Chief Judicial Commissioner for the Western Pacific and Chief Justice of Fiji
- In office 1936–1945
- Preceded by: Maxwell Hendry Maxwell-Anderson
- Succeeded by: Claud Seaton

Personal details
- Born: 3 March 1882
- Died: 28 August 1965 (aged 83) Suffolk, England

= Owen Corrie =

British jurist

Sir Owen Cecil Kirkpatrick Corrie (3 March 1882 – 28 August 1965) was a British jurist. He held the position of Chief Judicial Commissioner for the Western Pacific and Chief Justice of Fiji between 1936 and 1945. He served as a judge in Mandatory Palestine, the British-occupied zone of post-war Germany and Kenya.

==Biography==
Owen Corrie was educated at Monkton Combe School in Somerset, and studied the Mathematical Tripos at Trinity College, Cambridge, earning a BA. He qualified as a solicitor in 1909.
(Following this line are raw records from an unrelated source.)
(* ===== verification/Ledger.v ===== *)
(** * The PostgreSQL ledger ([packages/ledger/src/ledger.ts])

    The [item] table is a finite map from its unique key (tenant, mapping,
    natural key hash) to the remaining columns; every statement of [PgLedger]
    is one atomic step on it.  [item_type], the fourth column of the table's
    constraint, is never written by the code and so always has its default: it
    does not distinguish rows.  [now()] reads the database's clock, a field of
    the state only the environment moves.  A [SELECT] without [ORDER BY]
    answers rows in an order the code cannot know: that order is a parameter.
    The file ends with the proof that this implementation meets the [Ledger]
    port's laws. *)

From S2P Require Import Prelude Ports.

Open Scope Z_scope.

(** The columns of one row of [item] that are not its key. *)
Record item_row := mk_item_row {
  row_domain : domain;
  row_collection : string;
  row_contentHash : option string;
  row_sizeBytes : option Z;
  row_targetRef : string;
  row_status : status;
  row_sourceVersion : option string;
  row_targetVersion : option string;
  row_sourceRefHref : option string;
  row_absentPasses : Z;
  row_deletionReportedAt : option instant;
  row_deletionTrashedAt : option instant;
  row_deletionAcknowledgedAt : option instant;
  row_deletionAppliedAt : option instant;
  row_movedToCollection : option string;
  row_movedToNaturalKeyHash : option string;
  row_movedRecordedAt : option instant;
  row_moveAcknowledgedAt : option instant;
  row_attemptCount : Z;
  row_lastError : option string;
  row_firstSeenAt : instant;
  row_lastSyncedAt : option instant;
  row_updatedAt : instant
}.

#[export] Instance eta_item_row : Eta item_row := fun r =>
  mk_item_row (row_domain r) (row_collection r) (row_contentHash r) (row_sizeBytes r)
    (row_targetRef r) (row_status r) (row_sourceVersion r) (row_targetVersion r)
    (row_sourceRefHref r) (row_absentPasses r) (row_deletionReportedAt r) (row_deletionTrashedAt r)
    (row_deletionAcknowledgedAt r) (row_deletionAppliedAt r) (row_movedToCollection r)
    (row_movedToNaturalKeyHash r) (row_movedRecordedAt r) (row_moveAcknowledgedAt r)
    (row_attemptCount r) (row_lastError r) (row_firstSeenAt r) (row_lastSyncedAt r)
    (row_updatedAt r).

Abbreviation item_key := (string * string * string)%type (only parsing).

(** One row of [audit_log]. *)
Record audit_row := mk_audit_row {
  au_tenantId : string;
  au_actor : string;
  au_action : string;
  au_entity : option string;
  au_detail : list (string * string);
  au_at : instant
}.

Record PgState := mkPgState {
  items : gmap item_key item_row;
  auditLog : list audit_row;
  pg_now : instant
}.

#[export] Instance eta_PgState : Eta PgState := fun s =>
  mkPgState (items s) (auditLog s) (pg_now s).

(** ** The statements *)

(** [UPDATE item SET ... WHERE tenant_id AND mapping_id AND natural_key_hash
    AND <cond> RETURNING]. *)
Definition sql_update (k : item_key) (cond : item_row -> bool) (set : item_row -> item_row)
    (s : PgState) : option item_row * PgState :=
  match items s !! k with
  | Some r => if cond r then (Some (set r), s <| items ::= <[k := set r]> |>) else (None, s)
  | None => (None, s)
  end.

(** [INSERT ... ON CONFLICT DO NOTHING RETURNING]. *)
Definition sql_insert (k : item_key) (r : item_row) (s : PgState) : option item_row * PgState :=
  match items s !! k with
  | Some _ => (None, s)
  | None => (Some r, s <| items ::= <[k := r]> |>)
  end.

(** [SELECT ... WHERE <key> AND <cond> LIMIT 1]. *)
Definition sql_select1 (k : item_key) (cond : item_row -> bool) (s : PgState) : option item_row :=
  match items s !! k with
  | Some r => if cond r then Some r else None
  | None => None
  end.

Definition same_domain (d : domain) (r : item_row) : bool := bool_decide (row_domain r = d).

Definition domain_filter (od : option domain) (r : item_row) : bool :=
  match od with Some d => same_domain d r | None => true end.

(** [mapRowToRecord] *)
Definition mapRowToRecord (k : item_key) (row : item_row) : LedgerRecord :=
  let '(t, m, nkh) := k in
  {| tenantId := t; mappingId := m; itemType := row_domain row; naturalKeyHash := nkh;
     contentHash := nullish (row_contentHash row) ""%string;
     targetId := row_targetRef row; createdAt := row_firstSeenAt row;
     sizeBytes := row_sizeBytes row; rstatus := Some (row_status row);
     collection := truthy (Some (row_collection row));
     targetVersion := row_targetVersion row;
     sourceRef := truthy (row_sourceRefHref row);
     absentPasses := Some (row_absentPasses row);
     deletionReportedAt := row_deletionReportedAt row;
     deletionTrashedAt := row_deletionTrashedAt row;
     deletionAcknowledgedAt := row_deletionAcknowledgedAt row;
     deletionAppliedAt := row_deletionAppliedAt row;
     movedToCollection := truthy (row_movedToCollection row);
     movedToNaturalKeyHash := truthy (row_movedToNaturalKeyHash row);
     movedRecordedAt := row_movedRecordedAt row;
     moveAcknowledgedAt := row_moveAcknowledgedAt row;
     attemptCount := Some (row_attemptCount row); lastError := row_lastError row;
     sourceVersion := row_sourceVersion row |}.

Arguments mapRowToRecord : simpl never.

Definition record_key (r : LedgerRecord) : item_key := (tenantId r, mappingId r, naturalKeyHash r).

(** ** The methods of [PgLedger] *)

Definition find (t m : string) (d : domain) (nkh : string) (s : PgState) : option LedgerRecord :=
  mapRowToRecord (t, m, nkh) <$> sql_select1 (t, m, nkh) (same_domain d) s.

(** The row [recordIfAbsent] inserts; columns it does not name get the
    table's defaults. *)
Definition fresh_row (r : LedgerRecord) (now : instant) : item_row :=
  {| row_domain := itemType r; row_collection := nullish (collection r) ""%string;
     row_contentHash := Some (contentHash r); row_sizeBytes := sizeBytes r;
     row_targetRef := targetId r; row_status := nullish (rstatus r) copied;
     row_sourceVersion := sourceVersion r; row_targetVersion := targetVersion r;
     row_sourceRefHref := sourceRef r; row_absentPasses := 0;
     row_deletionReportedAt := None; row_deletionTrashedAt := None;
     row_deletionAcknowledgedAt := None; row_deletionAppliedAt := None;
     row_movedToCollection := None; row_movedToNaturalKeyHash := None;
     row_movedRecordedAt := None; row_moveAcknowledgedAt := None;
     row_attemptCount := 0; row_lastError := None; row_firstSeenAt := now;
     row_lastSyncedAt := None; row_updatedAt := now |}.

Definition recordIfAbsent (r : LedgerRecord) (s : PgState) : (string + LedgerRecord) * PgState :=
  match sql_insert (record_key r) (fresh_row r (pg_now s)) s with
  | (Some row, s') => (inr (mapRowToRecord (record_key r) row), s')
  | (None, s') =>
      match find (tenantId r) (mappingId r) (itemType r) (naturalKeyHash r) s' with
      | None => (inl ("Failed to insert or find record with naturalKeyHash: " ++ naturalKeyHash r)%string, s')
      | Some existing => (inr existing, s')
      end
  end.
Corrie served in the North Somerset Yeomanry of the British Army during World War I, during which he was in France, Belgium and Palestine. He was awarded the Military Cross and was mentioned in dispatches twice. He remained in Mandatory Palestine after the war, becoming Vice-President of the Court of Appeal in 1920. In 1921 he married Ivy Isabel. His position was later renamed Senior British Judge of the Supreme Court in 1924, and later Senior Puisne Judge. He was subsequently Acting Chief Justice on several occasions. In 1930 he was called to the bar at Gray's Inn.

In 1934 Corrie was appointed Chief Judicial Commissioner for the Western Pacific and Chief Justice of Fiji. He was made a Knight Bachelor in the 1939 Birthday Honours. After reaching the retirement age for the Colonial Judicial Service, Corrie left Fiji in June 1945 and returned to England. The following year he was appointed to serve as a Supreme Court judge in the British Zone of Germany, a role he held until 1951.

In 1953 he was appointed a puisne judge in Kenya. In 1956 he became Chairman of the Rent Controls Board in Kenya. Between 1958 and 1961 he was an Acting Judge in the East African Court of Appeal.

He subsequently lived in Bath. He died in a road traffic accident near East Bergholt in August 1965 at the age of 83.